Task inputs:
(* ===== verification/JwkKeyRepo.v ===== *)
(** * Signing keys in the database (jwk_key_repo.go)

    One row per key, by kid.  A new key is inserted active in a transaction
    that first retires the active ones: they stay listed, and their tokens
    verifiable, until the time they are given. *)

From stdpp Require Import base tactics list gmap strings numbers relations sorting.
From Stdlib Require Import ZArith Lia Ascii.
From S2P Require Import Prelude GoStrings GoTime Errors Domain Remote Database.

(** A row of jwk_keys. *)
Record jwk_row := mkJwkRow {
  j_id : Z;
  j_kid : string;
  j_kty : string;
  j_alg : string;
  j_use_type : string;
  j_public_jwk_json : string;
  j_private_key_ref : option string;
  j_is_active : bool;
  j_created_at : time;
  j_rotates_at : option time;
  j_deactivated_at : option time;
}.

(** PRIMARY KEY (id), UNIQUE KEY (kid) *)
#[export] Instance jwk_row_keys {D} `{Columns D} : Row jwk_row := {
  row_id := j_id;
  conflict := fun a b => collate (D := D) (j_kid a) (j_kid b);
}.

Record JWKKeyRecord := mkJWKKeyRecord {
  kr_ID : Z;
  kr_KID : string;
  kr_KTY : string;
  kr_Alg : string;
  kr_UseType : string;
  kr_PublicJWKJSON : string;
  kr_PrivateKeyRef : string;
  kr_IsActive : bool;
  kr_CreatedAt : time;
  kr_RotatesAt : option time;
  kr_DeactivatedAt : option time;
}.

Definition scan_key (r : jwk_row) : JWKKeyRecord :=
  mkJWKKeyRecord (j_id r) (j_kid r) (j_kty r) (j_alg r) (j_use_type r) (j_public_jwk_json r)
    (scan_string (j_private_key_ref r)) (j_is_active r) (j_created_at r) (j_rotates_at r) (j_deactivated_at r).

(** The SET clause of deactivate_active_keys.sql *)
Definition deactivate {D} `{Columns D} (t : time) (r : jwk_row) : jwk_row :=
  let at_ := match j_deactivated_at r with
             | None => datetime (D := D) t
             | Some x => if t <? x then datetime (D := D) t else x
             end in
  mkJwkRow (j_id r) (j_kid r) (j_kty r) (j_alg r) (j_use_type r) (j_public_jwk_json r) (j_private_key_ref r)
    false (j_created_at r) (j_rotates_at r) (Some at_).

(** ORDER BY is_active DESC, created_at DESC, id DESC *)
Definition active_rank (r : jwk_row) : Z := if j_is_active r then 1 else 0.
Definition current_first (a b : jwk_row) : Prop :=
  active_rank b < active_rank a \/ (active_rank a = active_rank b /\
    (j_created_at b < j_created_at a \/ (j_created_at a = j_created_at b /\ j_id b <= j_id a))).

#[export] Instance current_first_dec a b : Decision (current_first a b).
Proof. unfold current_first. apply _. Defined.

#[export] Instance current_first_total : Total current_first.
Proof. intros a b. unfold current_first. lia. Qed.

#[export] Instance current_first_trans : Transitive current_first.
Proof. intros a b c. unfold current_first. lia. Qed.

Section Repository.
Context {W D : Type} `{!Columns D} `{!Table D jwk_row (H := jwk_row_keys (D := D))}.

Definition JWKKeyRepository : Type := dbRouter W D.

Definition NewJWKKeyRepositoryRW (writeDB readDB : DB W D) : JWKKeyRepository := newDBRouter writeDB readDB.

(** The WHERE clause of list_current_keys.sql *)
Definition current (d : D) (r : jwk_row) : bool :=
  match j_deactivated_at r with None => true | Some t => current_timestamp d <? t end.

(** list_current_keys.sql *)
Definition listCurrentKeys : IO D (list jwk_row) :=
  let* l := SELECT current in ret (merge_sort current_first l).

Definition ListCurrent (r : JWKKeyRepository) : IO W (list JWKKeyRecord) :=
  let* l := run_on (writer r) listCurrentKeys in ret (List.map scan_key l).

(** deactivate_active_keys.sql *)
Definition deactivateActive (retiresExistingAt : time) : IO D Z :=
  UPDATE (fun _ r => j_is_active r) (deactivate (D := D) retiresExistingAt).

(** insert_active_key.sql *)
Definition insertActiveKey (record : JWKKeyRecord) : IO D Z :=
  let* json := some_or (json_column (kr_PublicJWKJSON record)) (Driver "Invalid JSON text") in
  INSERT (fun id _ => mkJwkRow id (kr_KID record) (kr_KTY record) (kr_Alg record) (kr_UseType record) json
    (nullString (kr_PrivateKeyRef record)) true (datetime (kr_CreatedAt record))
    (option_map datetime (nullTime (kr_RotatesAt record))) None).

(** The body of the transaction. *)
Definition create_tx (record : JWKKeyRecord) (retiresExistingAt : time) : IO D (bool * unit) :=
  do* deactivateActive retiresExistingAt in
  do* insertActiveKey record in
  ret (true, tt).

Definition CreateActiveKey (r : JWKKeyRepository) (record : JWKKeyRecord) (retiresExistingAt : time) : IO W unit :=
  run_on (writer r) (transaction (create_tx record retiresExistingAt)).
End Repository.
Arguments JWKKeyRepository : clear implicits.

(** ** Runs of the table's operations *)

Section Steps.
Context {D : Type} `{!Columns D} `{!Table D jwk_row (H := jwk_row_keys (D := D))}.

(** A rotation that keeps the keys it retires until [T] at least, whatever
    its outcome; or anything that leaves the table alone. *)
Inductive key_step (T : time) : relation D :=
| key_created record t d a d' : T <= datetime (D := D) t ->
    transaction (create_tx record t) d = (a, d') -> key_step T d d'
| key_elsewhere d d' : rows (R := jwk_row) d' = rows d -> key_step T d d'.

(** At most one key signs, and it is not to be retired. *)
Definition one_active (d : D) : Prop :=
  (forall id r, rows d !! id = Some r -> j_is_active r = true -> j_deactivated_at r = None) /\
  (forall i j r s, rows d !! i = Some r -> rows d !! j = Some s -> j_is_active r = true -> j_is_active s = true -> i = j).

(** The same key, perhaps retired since, but not before [T]. *)
Definition same_key (r r' : jwk_row) : Prop :=
  j_kid r' = j_kid r /\ j_alg r' = j_alg r /\ j_use_type r' = j_use_type r /\
  j_public_jwk_json r' = j_public_jwk_json r /\ j_private_key_ref r' = j_private_key_ref r.

Definition kept_until (T : time) (r : jwk_row) : Prop :=
  match j_deactivated_at r with None => True | Some t => T <= t end.

Lemma deactivate_kept T t r : T <= datetime (D := D) t -> kept_until T r -> kept_until T (deactivate (D := D) t r).
Proof. unfold kept_until, deactivate. cbn. destruct (j_deactivated_at r) as [x|]; [|done]. by destruct (t <? x). Qed.

(** What a rotation that went through leaves. *)
Lemma create_tx_Ok record t d d' u : transaction (create_tx record t) d = (Ok u, d') -> exists id json,
  json_column (kr_PublicJWKJSON record) = Some json /\ rows d !! id = None /\
  rows d' = <[id := mkJwkRow id (kr_KID record) (kr_KTY record) (kr_Alg record) (kr_UseType record) json
      (nullString (kr_PrivateKeyRef record)) true (datetime (kr_CreatedAt record)) (option_map datetime (kr_RotatesAt record)) None]>
    ((fun r => if j_is_active r then deactivate (D := D) t r else r) <$> rows d).
Proof.
  intros [Hx|(d1 & Hx & _)]%transaction_Ok.
  - unfold create_tx, deactivateActive, insertActiveKey in Hx. run Hx as n d1 Hu. run Hx as id d2 Hi. apply ret_Ok in Hx as [_ <-].
    run_some Hi as json Hj. apply UPDATE_Ok in Hu as [Hu _]. apply INSERT_Ok in Hi as (Hn & t0 & Hi & _).
    exists id, json. split; [done|]. rewrite Hu in Hi, Hn. split; [|done]. rewrite lookup_fmap in Hn. by destruct (rows d !! id).
  - unfold create_tx in Hx. run Hx as n d2 Hu. run Hx as id d3 Hi. by apply ret_Ok in Hx as [? _].
Qed.

Lemma key_step_cases T d d' : key_step T d d' ->
  rows (R := jwk_row) d' = rows d \/ exists record t u, T <= datetime (D := D) t /\ transaction (create_tx record t) d = (Ok u, d').
Proof.
  intros [record t d0 [u|e] d1 Ht Hx|d0 d1 Hx]; [right; by exists record, t, u| |by left].
  apply transaction_Err in Hx as ->. by left.
Qed.

Lemma one_active_step T d d' : key_step T d d' -> one_active d -> one_active d'.
Proof.
  intros [Hr|(record & t & u & _ & Hx)]%key_step_cases [H1 H2]; [by unfold one_active; rewrite Hr|].
  apply create_tx_Ok in Hx as (id & json & _ & Hn & Hr).
  assert (Hin : forall i r, rows d' !! i = Some r -> j_is_active r = true -> i = id /\ j_deactivated_at r = None).
  { intros i r. rewrite Hr. destruct (decide (i = id)) as [->|]; [rewrite lookup_insert_eq; by intros [= <-]|].
    rewrite lookup_insert_ne, lookup_fmap by done. destruct (rows d !! i) as [r0|]; [|done]. cbn. intros [= <-].
    by destruct (j_is_active r0) eqn:E; cbn; rewrite ?E. }
  split; [intros i r Hi Ha; by apply (Hin i r)|]. intros i j r s Hi Hj Ha Hb.
  destruct (Hin i r Hi Ha) as [-> _]. by destruct (Hin j s Hj Hb) as [-> _].
Qed.

Lemma kept_step T d d' id r : key_step T d d' -> rows d !! id = Some r -> kept_until T r ->
  exists r', rows d' !! id = Some r' /\ same_key r r' /\ kept_until T r'.
Proof.
  intros [Hr|(record & t & u & Ht & Hx)]%key_step_cases Hid Hk; [exists r; by rewrite Hr|].
  apply create_tx_Ok in Hx as (i & json & _ & Hn & ->).
  rewrite lookup_insert_ne by congruence. rewrite lookup_fmap, Hid. cbn. eexists. split; [done|].
  destruct (j_is_active r); [|done]. split; [done|]. by apply deactivate_kept.
Qed.

(** At every time one key at most is active, and a key is not lost by
    being replaced: from a table with one active key or none, and over any
    interleaving of rotations that give the keys they replace until [T], there
    is never more than one active key and it is not marked as retired, and the
    key that was active is still in the table with its kid, its algorithm and
    its public and private parts, so that every listing made before [T]
    contains it. *)
Theorem rotation_keeps_keys T (d d' : D) : rtc (key_step T) d d' -> one_active d ->
  one_active d' /\
  forall id r, rows d !! id = Some r -> j_is_active r = true ->
    exists r', rows d' !! id = Some r' /\ same_key r r' /\
      forall l d2, current_timestamp d' < T -> listCurrentKeys d' = (Ok l, d2) -> r' ∈ l.
Proof.
  intros Hrtc Hone. split.
  - induction Hrtc as [|d d1 d2 Hs _ IH]; [done|]. apply IH. by eapply one_active_step.
  - intros id r Hr Ha.
    assert (Hkept : exists r', rows d' !! id = Some r' /\ same_key r r' /\ kept_until T r').
    { assert (Hk : kept_until T r) by (unfold kept_until; by rewrite (proj1 Hone _ _ Hr Ha)). clear Ha Hone. revert r Hr Hk.
      induction Hrtc as [|d d1 d2 Hs _ IH]; intros r Hr Hk; [by exists r|].
      destruct (kept_step _ _ _ _ _ Hs Hr Hk) as (r1 & Hr1 & (S1 & S2 & S3 & S4 & S5) & Hk1).
      destruct (IH _ Hr1 Hk1) as (r2 & Hr2 & (Q1 & Q2 & Q3 & Q4 & Q5) & Hk2). exists r2. split; [done|]. split; [|done].
      unfold same_key. repeat split; congruence. }
    destruct Hkept as (r' & Hr' & Hsame & Hk). exists r'. split; [done|]. split; [done|]. intros l d2 Hc Hl.
    unfold listCurrentKeys in Hl. run Hl as l0 d3 Hs. apply ret_Ok in Hl as [<- _].
    rewrite merge_sort_Permutation, (SELECT_Ok _ _ _ _ Hs). split; [|by exists id].
    unfold current, kept_until in *. destruct (j_deactivated_at r') as [t|]; [|done]. apply Z.ltb_lt. lia.
Qed.
End Steps.

(** ** At work: one rotation *)

Module JwkRepoDemo.
Record database := mkDatabase { table_rows : gmap Z jwk_row; clock : time }.

#[export] Instance columns : Columns database := memory_columns clock.
#[export] Instance table : Table database jwk_row (H := jwk_row_keys (D := database)) :=
  memory_table table_rows (fun m d => mkDatabase m (clock d)) clock (fun m d => eq_refl).

Definition now : time := 1700000000 * Second.
Definition day : duration := 86400 * Second.
Definition record (kid : string) : JWKKeyRecord :=
  mkJWKKeyRecord 0 kid "RSA" "RS256" "sig" "{}" "file://k.pem" true now (Some (now + 90 * day)) None.

Definition first : database := (transaction (create_tx (record "kid-1") now) (mkDatabase ∅ now)).2.
Definition later : database := mkDatabase (table_rows first) (now + 3600 * Second).
Definition rotated : database := (transaction (create_tx (record "kid-2") (now + 3600 * Second + day)) later).2.

Lemma select_once (p : database -> jwk_row -> bool) d l d' : SELECT p d = (Ok l, d') -> NoDup l.
Proof.
  cbn. unfold mem_SELECT. intros [= <- _]. apply NoDup_ListNoDup, List.NoDup_filter, NoDup_ListNoDup.
  change (NoDup (snd <$> map_to_list (mem_rows table_rows d))). apply NoDup_fmap_2_strong; [|apply NoDup_map_to_list].
  intros [i r] [j s] Hi Hj Hrs. cbn in Hrs. subst s. apply elem_of_map_to_list in Hi, Hj.
  pose proof (rows_keyed (R := jwk_row) d _ _ Hi) as H1. pose proof (rows_keyed (R := jwk_row) d _ _ Hj) as H2. congruence.
Qed.

#[export] Instance forward : ForwardClock database jwk_row.
Proof. exact (memory_forward table_rows (fun m d => mkDatabase m (clock d)) clock (fun m d => eq_refl) (fun m d => eq_refl)). Qed.

Lemma first_one_active : one_active first.
Proof.
  assert (Hall : forall id r, rows first !! id = Some r -> id = 0 /\ j_deactivated_at r = None).
  { intros id r Hr. assert (Hin : map_Forall (fun i (x : jwk_row) => i = 0 /\ j_deactivated_at x = None) (rows first)).
    { apply (bool_decide_unpack (map_Forall (fun i (x : jwk_row) => i = 0 /\ j_deactivated_at x = None) (rows first))). vm_compute. exact I. }
    exact (Hin id r Hr). }
  split; [intros id r Hr _; by apply (Hall id r)|]. intros i j r s Hi Hj _ _.
  destruct (Hall i r Hi) as [-> _]. by destruct (Hall j s Hj) as [-> _].
Qed.
End JwkRepoDemo.

Import JwkRepoDemo.

Lemma rotation_keeps_keys_witness :
  one_active rotated /\ exists r l, rows rotated !! 0 = Some r /\ j_kid r = "kid-1" /\ listCurrentKeys rotated = (Ok l, rotated) /\ r ∈ l.
Proof.
  assert (Hs : rtc (key_step (now + day)) first rotated).
  { eapply rtc_l; [apply key_elsewhere with (d' := later); reflexivity|]. apply rtc_once.
    eapply key_created with (t := now + 3600 * Second + day); [vm_compute; discriminate|].
    apply surjective_pairing. }
  destruct (rotation_keeps_keys (now + day) _ _ Hs first_one_active) as [Hone Hkeep]. split; [exact Hone|].
  destruct (rows first !! 0) as [r|] eqn:E; [|vm_compute in E; discriminate E].
  destruct (Hkeep 0 r E) as (r' & Hr' & (Hk & _) & Hl); [vm_compute in E; injection E as <-; reflexivity|].
  destruct (listCurrentKeys rotated) as [[l|e] d2] eqn:El; [|vm_compute in El; discriminate El].
  exists r', l. split; [exact Hr'|]. split; [rewrite Hk; vm_compute in E; injection E as <-; reflexivity|].
  assert (d2 = rotated) as -> by (vm_compute in El; injection El; intros; subst; vm_compute; reflexivity).
  split; [reflexivity|]. apply (Hl l rotated); [vm_compute; reflexivity | reflexivity].
Defined.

About this task: Reproduce exactly, and only, the part of the listing above that begins at the line with "transaction (create_tx record t) d = (a, d')" and goes on through the line with "run_some Hi as".

Solution for this task:
    transaction (create_tx record t) d = (a, d') -> key_step T d d'
| key_elsewhere d d' : rows (R := jwk_row) d' = rows d -> key_step T d d'.

(** At most one key signs, and it is not to be retired. *)
Definition one_active (d : D) : Prop :=
  (forall id r, rows d !! id = Some r -> j_is_active r = true -> j_deactivated_at r = None) /\
  (forall i j r s, rows d !! i = Some r -> rows d !! j = Some s -> j_is_active r = true -> j_is_active s = true -> i = j).

(** The same key, perhaps retired since, but not before [T]. *)
Definition same_key (r r' : jwk_row) : Prop :=
  j_kid r' = j_kid r /\ j_alg r' = j_alg r /\ j_use_type r' = j_use_type r /\
  j_public_jwk_json r' = j_public_jwk_json r /\ j_private_key_ref r' = j_private_key_ref r.

Definition kept_until (T : time) (r : jwk_row) : Prop :=
  match j_deactivated_at r with None => True | Some t => T <= t end.

Lemma deactivate_kept T t r : T <= datetime (D := D) t -> kept_until T r -> kept_until T (deactivate (D := D) t r).
Proof. unfold kept_until, deactivate. cbn. destruct (j_deactivated_at r) as [x|]; [|done]. by destruct (t <? x). Qed.

(** What a rotation that went through leaves. *)
Lemma create_tx_Ok record t d d' u : transaction (create_tx record t) d = (Ok u, d') -> exists id json,
  json_column (kr_PublicJWKJSON record) = Some json /\ rows d !! id = None /\
  rows d' = <[id := mkJwkRow id (kr_KID record) (kr_KTY record) (kr_Alg record) (kr_UseType record) json
      (nullString (kr_PrivateKeyRef record)) true (datetime (kr_CreatedAt record)) (option_map datetime (kr_RotatesAt record)) None]>
    ((fun r => if j_is_active r then deactivate (D := D) t r else r) <$> rows d).
Proof.
  intros [Hx|(d1 & Hx & _)]%transaction_Ok.
  - unfold create_tx, deactivateActive, insertActiveKey in Hx. run Hx as n d1 Hu. run Hx as id d2 Hi. apply ret_Ok in Hx as [_ <-].
    run_some Hi as json Hj. apply UPDATE_Ok in Hu as [Hu _]. apply INSERT_Ok in Hi as (Hn & t0 & Hi & _).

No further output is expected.